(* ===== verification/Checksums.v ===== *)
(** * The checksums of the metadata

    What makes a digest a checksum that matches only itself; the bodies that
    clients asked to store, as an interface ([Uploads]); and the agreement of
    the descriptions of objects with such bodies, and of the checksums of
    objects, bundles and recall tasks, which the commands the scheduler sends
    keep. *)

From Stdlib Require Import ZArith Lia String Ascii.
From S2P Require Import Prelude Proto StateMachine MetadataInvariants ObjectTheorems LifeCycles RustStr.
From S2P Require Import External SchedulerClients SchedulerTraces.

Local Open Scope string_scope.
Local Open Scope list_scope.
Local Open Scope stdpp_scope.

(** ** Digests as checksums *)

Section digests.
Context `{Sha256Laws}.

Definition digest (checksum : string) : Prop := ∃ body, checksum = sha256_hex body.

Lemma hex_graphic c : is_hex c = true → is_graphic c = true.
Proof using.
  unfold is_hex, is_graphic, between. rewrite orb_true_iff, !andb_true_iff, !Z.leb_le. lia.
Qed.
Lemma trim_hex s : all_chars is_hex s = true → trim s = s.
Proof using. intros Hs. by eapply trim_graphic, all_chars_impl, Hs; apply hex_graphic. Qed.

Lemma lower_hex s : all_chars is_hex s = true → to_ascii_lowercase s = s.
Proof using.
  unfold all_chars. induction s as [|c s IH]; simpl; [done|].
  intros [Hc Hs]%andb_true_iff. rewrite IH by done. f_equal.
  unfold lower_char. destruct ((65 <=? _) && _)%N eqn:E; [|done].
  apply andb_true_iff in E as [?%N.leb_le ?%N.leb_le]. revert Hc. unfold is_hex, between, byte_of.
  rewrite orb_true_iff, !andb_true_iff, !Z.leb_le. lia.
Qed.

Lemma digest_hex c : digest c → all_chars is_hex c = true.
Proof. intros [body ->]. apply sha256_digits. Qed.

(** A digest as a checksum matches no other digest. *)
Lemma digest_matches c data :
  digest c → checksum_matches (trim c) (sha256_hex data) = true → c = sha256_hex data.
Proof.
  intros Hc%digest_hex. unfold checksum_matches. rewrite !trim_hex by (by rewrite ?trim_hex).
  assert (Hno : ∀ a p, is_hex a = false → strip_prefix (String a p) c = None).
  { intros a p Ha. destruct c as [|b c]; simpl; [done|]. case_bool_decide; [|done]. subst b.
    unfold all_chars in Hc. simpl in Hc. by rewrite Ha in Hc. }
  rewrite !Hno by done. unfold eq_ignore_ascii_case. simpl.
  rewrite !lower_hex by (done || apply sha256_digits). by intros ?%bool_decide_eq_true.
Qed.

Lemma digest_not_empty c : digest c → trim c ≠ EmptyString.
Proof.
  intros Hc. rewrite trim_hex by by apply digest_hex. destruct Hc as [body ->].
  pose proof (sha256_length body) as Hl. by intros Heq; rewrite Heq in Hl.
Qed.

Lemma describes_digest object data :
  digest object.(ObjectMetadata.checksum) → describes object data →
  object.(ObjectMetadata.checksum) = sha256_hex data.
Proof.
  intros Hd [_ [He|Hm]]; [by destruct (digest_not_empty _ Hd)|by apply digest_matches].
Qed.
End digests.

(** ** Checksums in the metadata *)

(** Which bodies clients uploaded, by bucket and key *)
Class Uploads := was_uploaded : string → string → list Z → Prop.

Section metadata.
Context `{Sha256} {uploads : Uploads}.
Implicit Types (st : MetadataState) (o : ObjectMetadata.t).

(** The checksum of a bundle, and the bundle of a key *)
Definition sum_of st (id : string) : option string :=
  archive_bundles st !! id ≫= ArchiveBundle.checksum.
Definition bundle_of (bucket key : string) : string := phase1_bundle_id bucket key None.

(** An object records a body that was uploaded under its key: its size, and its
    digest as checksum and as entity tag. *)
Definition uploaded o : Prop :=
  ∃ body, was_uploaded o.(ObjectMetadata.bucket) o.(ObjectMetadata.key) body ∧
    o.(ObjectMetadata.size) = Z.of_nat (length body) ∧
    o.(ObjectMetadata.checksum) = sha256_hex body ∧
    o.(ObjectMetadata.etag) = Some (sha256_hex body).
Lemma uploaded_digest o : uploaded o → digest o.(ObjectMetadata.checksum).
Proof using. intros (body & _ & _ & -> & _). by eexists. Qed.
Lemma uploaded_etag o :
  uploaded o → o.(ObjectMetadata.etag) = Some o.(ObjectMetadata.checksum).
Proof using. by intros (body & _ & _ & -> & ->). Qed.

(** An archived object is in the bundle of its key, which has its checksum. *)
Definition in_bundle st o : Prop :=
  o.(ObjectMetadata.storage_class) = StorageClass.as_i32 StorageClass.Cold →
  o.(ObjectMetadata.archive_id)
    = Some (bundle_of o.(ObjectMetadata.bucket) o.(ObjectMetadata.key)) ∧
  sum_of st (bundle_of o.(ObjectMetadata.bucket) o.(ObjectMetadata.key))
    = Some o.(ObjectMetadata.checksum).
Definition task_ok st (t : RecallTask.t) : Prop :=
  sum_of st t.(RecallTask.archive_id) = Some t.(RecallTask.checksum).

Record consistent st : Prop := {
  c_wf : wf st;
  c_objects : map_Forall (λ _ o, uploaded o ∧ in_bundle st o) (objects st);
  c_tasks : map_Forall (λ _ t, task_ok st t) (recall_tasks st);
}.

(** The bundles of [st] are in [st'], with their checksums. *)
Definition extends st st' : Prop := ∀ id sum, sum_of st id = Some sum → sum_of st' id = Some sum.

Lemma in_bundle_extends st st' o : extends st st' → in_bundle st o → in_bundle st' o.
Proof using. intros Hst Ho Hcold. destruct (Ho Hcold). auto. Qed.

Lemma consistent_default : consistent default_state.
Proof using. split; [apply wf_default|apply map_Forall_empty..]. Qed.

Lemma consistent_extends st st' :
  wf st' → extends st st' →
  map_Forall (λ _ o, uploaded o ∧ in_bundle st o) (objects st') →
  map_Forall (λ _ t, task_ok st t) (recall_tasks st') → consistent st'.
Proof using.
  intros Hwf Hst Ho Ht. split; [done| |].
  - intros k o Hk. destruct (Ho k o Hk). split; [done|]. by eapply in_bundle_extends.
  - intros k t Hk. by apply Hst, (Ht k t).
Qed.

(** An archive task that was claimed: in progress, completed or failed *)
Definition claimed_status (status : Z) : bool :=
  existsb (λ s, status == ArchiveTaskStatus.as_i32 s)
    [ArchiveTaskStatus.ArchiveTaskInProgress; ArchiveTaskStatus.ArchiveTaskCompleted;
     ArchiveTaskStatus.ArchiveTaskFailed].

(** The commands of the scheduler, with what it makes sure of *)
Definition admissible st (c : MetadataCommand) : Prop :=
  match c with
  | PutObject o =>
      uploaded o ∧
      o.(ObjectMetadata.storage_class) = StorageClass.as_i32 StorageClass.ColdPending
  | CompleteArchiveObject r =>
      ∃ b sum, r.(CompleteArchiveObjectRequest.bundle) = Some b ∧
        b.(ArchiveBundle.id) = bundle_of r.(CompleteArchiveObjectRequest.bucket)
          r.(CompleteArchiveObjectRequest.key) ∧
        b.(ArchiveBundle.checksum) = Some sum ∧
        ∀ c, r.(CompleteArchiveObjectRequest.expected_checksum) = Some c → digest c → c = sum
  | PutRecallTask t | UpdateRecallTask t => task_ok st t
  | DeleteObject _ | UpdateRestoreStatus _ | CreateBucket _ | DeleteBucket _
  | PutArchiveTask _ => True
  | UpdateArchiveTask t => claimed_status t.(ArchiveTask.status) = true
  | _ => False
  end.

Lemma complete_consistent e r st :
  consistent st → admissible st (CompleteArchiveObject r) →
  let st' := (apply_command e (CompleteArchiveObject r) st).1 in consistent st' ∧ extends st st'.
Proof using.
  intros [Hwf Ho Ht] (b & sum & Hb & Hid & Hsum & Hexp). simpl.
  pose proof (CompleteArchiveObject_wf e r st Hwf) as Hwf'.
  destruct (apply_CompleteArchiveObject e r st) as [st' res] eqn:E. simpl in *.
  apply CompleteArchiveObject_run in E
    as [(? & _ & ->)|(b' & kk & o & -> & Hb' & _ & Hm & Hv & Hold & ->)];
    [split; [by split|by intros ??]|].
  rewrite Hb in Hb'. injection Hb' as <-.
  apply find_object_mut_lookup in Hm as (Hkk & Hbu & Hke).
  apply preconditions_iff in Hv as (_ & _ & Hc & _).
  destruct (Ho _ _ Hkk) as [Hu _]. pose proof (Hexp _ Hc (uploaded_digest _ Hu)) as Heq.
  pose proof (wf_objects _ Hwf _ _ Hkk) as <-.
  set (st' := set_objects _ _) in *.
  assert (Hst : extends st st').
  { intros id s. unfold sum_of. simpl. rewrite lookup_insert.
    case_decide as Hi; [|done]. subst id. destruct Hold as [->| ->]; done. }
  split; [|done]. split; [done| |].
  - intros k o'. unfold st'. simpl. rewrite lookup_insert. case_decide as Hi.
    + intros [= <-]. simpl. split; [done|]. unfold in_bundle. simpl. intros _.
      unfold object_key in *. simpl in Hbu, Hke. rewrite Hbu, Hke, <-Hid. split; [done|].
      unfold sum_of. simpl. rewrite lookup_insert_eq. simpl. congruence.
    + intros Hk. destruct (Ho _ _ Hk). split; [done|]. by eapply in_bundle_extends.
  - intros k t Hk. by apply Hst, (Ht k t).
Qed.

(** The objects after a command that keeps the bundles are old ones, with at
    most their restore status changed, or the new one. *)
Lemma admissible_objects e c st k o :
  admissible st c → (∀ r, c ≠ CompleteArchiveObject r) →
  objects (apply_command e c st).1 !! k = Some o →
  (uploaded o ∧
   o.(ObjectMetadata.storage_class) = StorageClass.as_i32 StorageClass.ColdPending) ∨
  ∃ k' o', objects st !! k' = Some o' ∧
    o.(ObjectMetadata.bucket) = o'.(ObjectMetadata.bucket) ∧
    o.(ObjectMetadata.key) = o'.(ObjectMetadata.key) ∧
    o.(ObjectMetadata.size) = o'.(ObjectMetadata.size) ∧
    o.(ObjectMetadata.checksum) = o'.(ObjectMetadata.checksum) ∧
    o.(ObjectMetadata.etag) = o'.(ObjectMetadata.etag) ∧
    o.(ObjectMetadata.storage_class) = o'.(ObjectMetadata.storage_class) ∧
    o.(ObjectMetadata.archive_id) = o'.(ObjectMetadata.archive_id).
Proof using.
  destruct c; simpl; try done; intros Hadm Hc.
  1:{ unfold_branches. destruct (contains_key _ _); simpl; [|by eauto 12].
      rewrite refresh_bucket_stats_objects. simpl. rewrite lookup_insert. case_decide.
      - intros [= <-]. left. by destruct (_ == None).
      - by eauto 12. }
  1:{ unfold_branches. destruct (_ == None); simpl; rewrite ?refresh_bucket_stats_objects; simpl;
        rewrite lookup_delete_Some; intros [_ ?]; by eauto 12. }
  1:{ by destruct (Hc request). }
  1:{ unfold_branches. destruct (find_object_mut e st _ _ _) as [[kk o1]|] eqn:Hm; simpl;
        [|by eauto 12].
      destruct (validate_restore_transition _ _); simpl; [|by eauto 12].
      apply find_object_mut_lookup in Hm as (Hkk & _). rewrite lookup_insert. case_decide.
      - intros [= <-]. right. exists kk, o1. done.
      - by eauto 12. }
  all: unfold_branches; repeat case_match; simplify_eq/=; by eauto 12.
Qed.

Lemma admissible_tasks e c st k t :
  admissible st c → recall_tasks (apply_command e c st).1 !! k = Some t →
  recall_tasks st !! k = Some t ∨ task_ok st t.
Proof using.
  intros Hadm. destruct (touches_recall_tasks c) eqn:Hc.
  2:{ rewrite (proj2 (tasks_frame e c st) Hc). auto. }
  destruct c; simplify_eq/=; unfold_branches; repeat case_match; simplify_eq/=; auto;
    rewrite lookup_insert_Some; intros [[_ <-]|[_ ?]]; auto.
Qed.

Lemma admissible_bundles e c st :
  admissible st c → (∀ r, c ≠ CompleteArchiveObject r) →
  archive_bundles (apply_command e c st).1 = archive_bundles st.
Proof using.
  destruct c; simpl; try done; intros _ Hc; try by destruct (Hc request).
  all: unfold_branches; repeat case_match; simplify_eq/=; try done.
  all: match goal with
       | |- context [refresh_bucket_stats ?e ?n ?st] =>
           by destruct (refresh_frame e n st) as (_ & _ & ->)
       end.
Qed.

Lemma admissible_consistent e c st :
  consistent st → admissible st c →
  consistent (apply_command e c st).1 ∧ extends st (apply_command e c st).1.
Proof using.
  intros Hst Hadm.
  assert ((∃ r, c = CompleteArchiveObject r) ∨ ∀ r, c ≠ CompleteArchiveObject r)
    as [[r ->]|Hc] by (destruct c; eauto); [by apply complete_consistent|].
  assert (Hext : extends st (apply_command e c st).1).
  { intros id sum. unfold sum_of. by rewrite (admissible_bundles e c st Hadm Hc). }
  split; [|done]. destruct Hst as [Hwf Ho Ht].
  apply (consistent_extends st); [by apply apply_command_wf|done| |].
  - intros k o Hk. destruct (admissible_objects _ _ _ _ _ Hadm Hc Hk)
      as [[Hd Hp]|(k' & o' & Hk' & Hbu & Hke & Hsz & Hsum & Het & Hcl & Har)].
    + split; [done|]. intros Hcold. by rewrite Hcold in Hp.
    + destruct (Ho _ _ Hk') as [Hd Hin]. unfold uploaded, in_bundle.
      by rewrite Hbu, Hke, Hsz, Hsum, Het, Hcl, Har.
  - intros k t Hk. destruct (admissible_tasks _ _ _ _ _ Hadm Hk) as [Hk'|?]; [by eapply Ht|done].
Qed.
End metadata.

**********

## REQUIRED ACTION
Using the listing, collect all lines in which the string "eapply" is found.

## SOLUTION FOR THIS TASK
Proof using. intros Hs. by eapply trim_graphic, all_chars_impl, Hs; apply hex_graphic. Qed.
  - intros k o Hk. destruct (Ho k o Hk). split; [done|]. by eapply in_bundle_extends.
    + intros Hk. destruct (Ho _ _ Hk). split; [done|]. by eapply in_bundle_extends.
  - intros k t Hk. destruct (admissible_tasks _ _ _ _ _ Hadm Hk) as [Hk'|?]; [by eapply Ht|done].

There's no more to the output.